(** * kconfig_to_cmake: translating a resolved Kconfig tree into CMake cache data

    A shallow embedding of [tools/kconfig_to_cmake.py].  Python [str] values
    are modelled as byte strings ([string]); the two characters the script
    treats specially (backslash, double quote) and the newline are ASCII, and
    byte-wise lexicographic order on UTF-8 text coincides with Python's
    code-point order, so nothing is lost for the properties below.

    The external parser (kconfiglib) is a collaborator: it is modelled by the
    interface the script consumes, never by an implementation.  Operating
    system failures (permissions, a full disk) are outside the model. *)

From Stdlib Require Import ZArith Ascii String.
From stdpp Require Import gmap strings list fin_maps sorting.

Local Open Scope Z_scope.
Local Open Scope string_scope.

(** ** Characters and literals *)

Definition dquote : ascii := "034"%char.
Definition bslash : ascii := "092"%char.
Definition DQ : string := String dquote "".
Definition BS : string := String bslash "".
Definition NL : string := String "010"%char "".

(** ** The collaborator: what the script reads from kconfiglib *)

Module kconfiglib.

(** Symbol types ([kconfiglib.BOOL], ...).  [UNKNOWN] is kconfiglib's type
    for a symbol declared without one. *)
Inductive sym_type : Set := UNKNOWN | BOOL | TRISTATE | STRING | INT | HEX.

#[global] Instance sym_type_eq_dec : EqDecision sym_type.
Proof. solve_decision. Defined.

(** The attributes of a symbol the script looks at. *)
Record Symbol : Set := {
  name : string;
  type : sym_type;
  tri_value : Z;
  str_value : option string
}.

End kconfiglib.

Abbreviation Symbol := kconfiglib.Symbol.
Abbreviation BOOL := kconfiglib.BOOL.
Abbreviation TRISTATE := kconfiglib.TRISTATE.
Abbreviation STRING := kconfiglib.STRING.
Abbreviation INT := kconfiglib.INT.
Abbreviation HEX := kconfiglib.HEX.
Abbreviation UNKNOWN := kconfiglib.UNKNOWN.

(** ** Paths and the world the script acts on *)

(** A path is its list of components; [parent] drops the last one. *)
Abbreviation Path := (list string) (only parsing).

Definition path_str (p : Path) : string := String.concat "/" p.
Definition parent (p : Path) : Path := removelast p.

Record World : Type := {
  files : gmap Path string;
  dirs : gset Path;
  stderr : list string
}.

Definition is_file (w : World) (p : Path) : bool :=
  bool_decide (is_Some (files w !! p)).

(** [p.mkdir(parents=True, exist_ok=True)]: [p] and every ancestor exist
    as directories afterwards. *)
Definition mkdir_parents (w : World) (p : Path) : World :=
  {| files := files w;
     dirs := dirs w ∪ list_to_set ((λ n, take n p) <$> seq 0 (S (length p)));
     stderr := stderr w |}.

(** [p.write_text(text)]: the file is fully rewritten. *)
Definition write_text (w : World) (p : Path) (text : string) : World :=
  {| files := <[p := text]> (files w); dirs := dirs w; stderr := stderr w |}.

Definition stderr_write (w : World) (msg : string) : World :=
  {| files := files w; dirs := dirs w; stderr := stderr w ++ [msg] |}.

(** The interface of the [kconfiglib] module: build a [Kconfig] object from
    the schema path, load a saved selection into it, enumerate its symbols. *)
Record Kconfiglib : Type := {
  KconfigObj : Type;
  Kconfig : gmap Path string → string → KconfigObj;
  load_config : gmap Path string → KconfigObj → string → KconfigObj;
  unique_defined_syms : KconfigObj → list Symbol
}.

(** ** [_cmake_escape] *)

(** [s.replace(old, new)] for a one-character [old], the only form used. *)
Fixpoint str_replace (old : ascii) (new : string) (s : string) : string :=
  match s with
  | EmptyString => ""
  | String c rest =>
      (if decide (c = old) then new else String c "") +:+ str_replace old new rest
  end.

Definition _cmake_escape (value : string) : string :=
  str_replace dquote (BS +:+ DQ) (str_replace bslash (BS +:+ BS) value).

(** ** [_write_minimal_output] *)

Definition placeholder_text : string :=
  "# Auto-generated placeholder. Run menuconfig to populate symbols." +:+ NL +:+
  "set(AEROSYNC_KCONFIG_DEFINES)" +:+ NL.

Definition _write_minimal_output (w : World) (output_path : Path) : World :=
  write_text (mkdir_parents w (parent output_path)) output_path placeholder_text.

■ ■ ■

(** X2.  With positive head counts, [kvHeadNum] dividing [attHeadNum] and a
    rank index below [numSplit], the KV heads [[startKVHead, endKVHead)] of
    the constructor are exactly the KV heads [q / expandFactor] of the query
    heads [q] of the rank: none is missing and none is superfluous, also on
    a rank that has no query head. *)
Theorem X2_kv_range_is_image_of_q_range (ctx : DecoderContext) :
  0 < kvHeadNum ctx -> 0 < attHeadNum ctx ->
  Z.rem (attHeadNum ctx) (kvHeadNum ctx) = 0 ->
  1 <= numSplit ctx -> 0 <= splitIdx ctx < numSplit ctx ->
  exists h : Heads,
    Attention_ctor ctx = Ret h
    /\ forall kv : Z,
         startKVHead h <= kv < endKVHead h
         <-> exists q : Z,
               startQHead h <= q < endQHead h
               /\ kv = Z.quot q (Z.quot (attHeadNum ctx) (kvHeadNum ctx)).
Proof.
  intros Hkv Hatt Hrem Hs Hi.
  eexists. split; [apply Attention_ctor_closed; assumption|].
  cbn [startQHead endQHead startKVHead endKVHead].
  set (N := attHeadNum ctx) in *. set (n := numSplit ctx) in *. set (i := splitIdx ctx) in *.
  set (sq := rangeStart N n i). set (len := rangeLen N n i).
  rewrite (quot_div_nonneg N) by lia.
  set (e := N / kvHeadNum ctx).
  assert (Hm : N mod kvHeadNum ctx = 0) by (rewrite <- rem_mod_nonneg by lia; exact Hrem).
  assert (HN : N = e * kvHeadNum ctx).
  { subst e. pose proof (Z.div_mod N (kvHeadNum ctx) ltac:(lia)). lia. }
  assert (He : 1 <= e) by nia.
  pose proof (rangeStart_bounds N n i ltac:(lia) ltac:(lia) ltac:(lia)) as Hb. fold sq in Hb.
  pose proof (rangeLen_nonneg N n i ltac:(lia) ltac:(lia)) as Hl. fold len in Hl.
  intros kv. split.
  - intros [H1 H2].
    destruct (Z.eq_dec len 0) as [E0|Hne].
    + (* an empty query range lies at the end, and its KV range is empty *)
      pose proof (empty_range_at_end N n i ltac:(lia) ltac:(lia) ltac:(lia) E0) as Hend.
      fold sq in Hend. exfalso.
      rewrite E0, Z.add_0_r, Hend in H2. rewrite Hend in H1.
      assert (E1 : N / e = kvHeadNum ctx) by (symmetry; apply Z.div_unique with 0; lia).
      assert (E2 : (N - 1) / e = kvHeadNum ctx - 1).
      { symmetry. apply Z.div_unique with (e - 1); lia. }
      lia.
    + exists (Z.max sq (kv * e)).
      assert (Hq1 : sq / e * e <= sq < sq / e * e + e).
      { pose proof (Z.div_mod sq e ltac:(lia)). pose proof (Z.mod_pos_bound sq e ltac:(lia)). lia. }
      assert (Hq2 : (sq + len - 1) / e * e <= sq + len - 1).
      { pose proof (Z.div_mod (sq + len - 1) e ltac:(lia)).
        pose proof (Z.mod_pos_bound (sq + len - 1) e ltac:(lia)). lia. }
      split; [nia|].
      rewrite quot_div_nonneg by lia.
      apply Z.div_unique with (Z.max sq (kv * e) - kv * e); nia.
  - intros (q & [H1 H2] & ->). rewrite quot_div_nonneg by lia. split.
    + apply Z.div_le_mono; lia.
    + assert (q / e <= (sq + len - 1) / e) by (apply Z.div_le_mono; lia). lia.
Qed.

■ ■ ■

What needs to be done:
Please reproduce, exactly as they appear above, the lines from the line containing "Inductive sym_type : Set" up to and including the line containing "Definition write_text (w".

Result for this exercise:
Inductive sym_type : Set := UNKNOWN | BOOL | TRISTATE | STRING | INT | HEX.

#[global] Instance sym_type_eq_dec : EqDecision sym_type.
Proof. solve_decision. Defined.

(** The attributes of a symbol the script looks at. *)
Record Symbol : Set := {
  name : string;
  type : sym_type;
  tri_value : Z;
  str_value : option string
}.

End kconfiglib.

Abbreviation Symbol := kconfiglib.Symbol.
Abbreviation BOOL := kconfiglib.BOOL.
Abbreviation TRISTATE := kconfiglib.TRISTATE.
Abbreviation STRING := kconfiglib.STRING.
Abbreviation INT := kconfiglib.INT.
Abbreviation HEX := kconfiglib.HEX.
Abbreviation UNKNOWN := kconfiglib.UNKNOWN.

(** ** Paths and the world the script acts on *)

(** A path is its list of components; [parent] drops the last one. *)
Abbreviation Path := (list string) (only parsing).

Definition path_str (p : Path) : string := String.concat "/" p.
Definition parent (p : Path) : Path := removelast p.

Record World : Type := {
  files : gmap Path string;
  dirs : gset Path;
  stderr : list string
}.

Definition is_file (w : World) (p : Path) : bool :=
  bool_decide (is_Some (files w !! p)).

(** [p.mkdir(parents=True, exist_ok=True)]: [p] and every ancestor exist
    as directories afterwards. *)
Definition mkdir_parents (w : World) (p : Path) : World :=
  {| files := files w;
     dirs := dirs w ∪ list_to_set ((λ n, take n p) <$> seq 0 (S (length p)));
     stderr := stderr w |}.

(** [p.write_text(text)]: the file is fully rewritten. *)
Definition write_text (w : World) (p : Path) (text : string) : World :=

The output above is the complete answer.